*Your assignment*.
Whenever "list" appears in a line, please copy that line from the data.

*Data provided*.
Lemma control_exec {A} (p p' : prog A) w w' n Q : w_terminated w = false -> w_nb w = Some n -> pump_ok w n ->
  wp p Q (view_of w n) -> exec Control p w p' w' ->
  w_terminated w' = false /\ exists m, w_nb w' = Some m /\ pump_ok w' m /\ wp p' Q (view_of w' m).
Proof.
  intros Ht Hn Hp Hw He. destruct p as [a|c k|f k|f k|b k|k|k]; cbn in He; [done|..].
  - destruct He as (a & -> & ->). destruct (Hw a) as (m & Hm & Hw'). split; [done|].
    assert (nb_next c a (looping (w_thread w)) n = Some m) as Hm'.
    { cbn in Hm. destruct (w_thread w); cbn in Hm |- *; [done|done|]. by apply next_without_pump. }
    exists m. cbn. rewrite Hn. cbn. split_and!; [done| |done]. unfold pump_ok in *. cbn. destruct (w_thread w); [done| |done].
    split; [|by destruct Hp]. cbn in Hm. eapply next_with_pump; [done|by destruct Hp].
  - destruct He as (-> & ->). split; [done|]. exists n. split_and!; [done|done|]. by apply Hw.
  - destruct He as (-> & ->). split; [done|]. by exists n.
  - destruct He as (-> & ->). split; [done|]. by exists n.
  - destruct He as (-> & ->). destruct Hw as (Hf & Hu & Hw). cbn in Hf. rewrite Hf. split; [done|]. exists n. by split_and!.
  - destruct He as (_ & -> & ->). destruct Hw as (_ & Hw). split; [done|]. by exists n.
Qed.

Lemma reader_exec {A} who (p p' : prog A) w w' n : who <> Control -> (who = Pump -> nb_up n = true) -> w_nb w = Some n ->
  reader p -> exec who p w p' w' ->
  reader p' /\ w_nb w' = Some n /\ view_of w' n = view_of w n /\ w_thread w' = w_thread w /\ w_terminated w' = w_terminated w.
Proof.
  intros Hwho Hup Hn Hr He. destruct p as [a|c k|f k|f k|b k|k|k]; cbn in He, Hr; try done.
  - destruct He as (a & -> & ->), Hr as [Hc Hr]. split; [apply Hr|]. destruct who; [done| |].
    + cbn. rewrite Hn. cbn. rewrite read_next by auto. by split_and!.
    + unfold called. by case_bool_decide; split_and!.
  - destruct He as (-> & ->), Hr as [Hf Hr]. destruct (Hf (w_state w)) as (E1 & E2 & E3). split_and!; try done.
    unfold view_of. cbn. by rewrite E1, E2, E3.
  - by destruct He as (-> & ->).
Qed.

Lemma in_turn_ok o w n : in_turn o (w_state w) -> in_turn_view o (view_of w n).
Proof. by destruct o. Qed.

Lemma sstep_ok s s' : system_ok s -> sstep in_turn s s' -> system_ok s'.
Proof.
  intros [(Ht & n & Hn & Hp & Hc) Hr] Hs. destruct Hs as [w rs o Ho|w rs o p p' w' He|w rs o r|w c rs p p' w' Hl He|w c rs late Hl|w c rs|w c l r p w' k He];
    cbn in *.
  - split; [|done]. split; [done|]. exists n. split_and!; [done|done|]. by apply body_wp, (in_turn_ok o (set_log [] w)).
  - split; [|done]. eapply control_exec in He as (Ht' & m & Hm & Hp' & Hw); [|done..]. split; [done|]. by exists m.
  - split; [|done]. split; [done|]. exists n. split_and!; [done..|]. by destruct Hc.
  - split; [|done]. unfold pump_ok in Hp. rewrite Hl in Hp. destruct Hp as [Hu Hp].
    eapply (reader_exec Pump) in He as (Hp' & Hn' & Hv & Hth & Ht'); [|done..]. split; [cbn; congruence|]. exists n.
    split_and!; [done|done|]. cbn. assert (view_of (set_thread (Looping p') w') n = view_of w n) as ->; [|done].
    rewrite <- Hv. unfold view_of. cbn. by rewrite Hth, Hl.
  - split; [|done]. unfold pump_ok in Hp. rewrite Hl in Hp. destruct Hp as [Hu Hp]. split; [done|]. exists n. split_and!; [done| |].
    + unfold pump_ok. cbn. destruct (w_pumpRunning w); [|done]. split; [done|]. apply pump_round_reader.
    + cbn. enough (view_of (set_thread (if w_pumpRunning w then Looping (pump_round late) else Ended) w) n = view_of w n) as -> by done.
      unfold view_of. cbn. rewrite Hl. by destruct (w_pumpRunning w).
  - split; [by split; [|exists n]|]. constructor; [apply refreshPeers_reader|done].
  - apply list.Forall_app in Hr as [Hr1 Hr2]. apply list.Forall_cons in Hr2 as [Hk Hr2].
    eapply (reader_exec Refresher) in He as (Hp' & Hn' & Hv & Hth & Ht'); [|done..]. split.
    + split; [cbn; congruence|]. exists n. split_and!; [done| |cbn; by rewrite Hv]. unfold pump_ok in *. cbn. by rewrite Hth.
    + apply list.Forall_app. split; [done|]. by constructor.
Qed.

Lemma reachable_ok s : reachable in_turn s -> system_ok s.
Proof.
  induction 1 as [|s s' _ IH Hs]; [|by eapply sstep_ok]. split; [|done]. split; [done|]. exists nb_off. split_and!; [done|done|].
  by repeat split.
Qed.

(** ** Theorems *)

(** The state an operation leaves, as a view. *)
Definition provider_view (w : world) : view := view_of w (default nb_off (w_nb w)).

(** C28: while the provider's operations are called one at a time and in turn
    ([in_turn]), in every interleaving with the pump and with the workers that
    refresh the peers, the operations and the pump use the NetBird library in
    order - one login at a time, UDP relays only to the peer of the running proxy,
    everything torn down in reverse before the shutdown, no call and no pump on a
    library that is down - and no running thread is ever replaced; the workers
    only read from the library, and change none of the flags below (such a read
    can come after a shutdown: it is counted in [w_late], [refresh_outlives_stop]);
    and every operation keeps its promise: the flags say what the library runs; a
    route that is granted is the only proxy, runs to the address asked for, and
    was granted after the library named a peer with that address and the identity
    asked for; a stream is prepared only with relays to that peer; a stopped
    provider has nothing running. *)
Theorem netbird_keeps_promises s : reachable in_turn s ->
  w_nb (world_of s) <> None /\ w_terminated (world_of s) = false /\ Forall reader (refreshers s) /\
  forall o r, control s = Some (o, Ret r) -> promise o r (provider_view (world_of s)).
Proof.
  intros [(Ht & n & Hn & _ & Hc) Hrs]%reachable_ok. rewrite Hn. split_and!; [done|done|done|]. intros o r Hs. rewrite Hs in Hc.
  unfold provider_view. rewrite Hn. exact Hc.
Qed.

(** ** Operations end *)

(** At most [n] instructions are left, whatever the answers. *)
Fixpoint within {A} (p : prog A) (n : nat) : Prop :=
  match p, n with
  | Ret _, _ => True
  | Lib c k, S n => forall a, within (k a) n
  | State f k, S n => forall s, within (k s) n
  | Cache f k, S n => within k n
  | Exchange b k, S n => forall b, within (k b) n
  | Spawn k, S n => within k n
  | Join k, S n => within k n
  | _, O => False
  end.
#[local] Arguments within : simpl never.

Lemma within_mono {A} (p : prog A) n m : (n <= m)%nat -> within p n -> within p m.
Proof.
  revert n m. induction p as [a|c k IH|f k IH|f k IH|b k IH|k IH|k IH]; intros [|n] [|m] Hle Hw; try done; try lia.
  - intros x. apply (IH x n m); [lia|apply (Hw x)].
  - intros x. apply (IH x n m); [lia|apply (Hw x)].
  - apply (IH n m); [lia|exact Hw].
  - intros x. apply (IH x n m); [lia|apply (Hw x)].
  - apply (IH n m); [lia|exact Hw].
  - apply (IH n m); [lia|exact Hw].
Qed.

Lemma within_bind {A B} (p : prog A) (g : A -> prog B) n m :
  within p n -> (forall a, within (g a) m) -> within (bind p g) (n + m).
Proof.
  intros Hp Hg. revert n Hp.
  induction p as [a|c k IH|f k IH|f k IH|b k IH|k IH|k IH]; intros [|n] Hp; try done; try (apply (within_mono _ m); [lia|apply Hg]).
  - intros x. apply (IH x), (Hp x).
  - intros x. apply (IH x), (Hp x).
  - apply IH, Hp.
  - intros x. apply (IH x), (Hp x).
  - apply IH, Hp.
  - apply IH, Hp.
Qed.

*The answer*.
  - apply list.Forall_app in Hr as [Hr1 Hr2]. apply list.Forall_cons in Hr2 as [Hk Hr2].
    + apply list.Forall_app. split; [done|]. by constructor.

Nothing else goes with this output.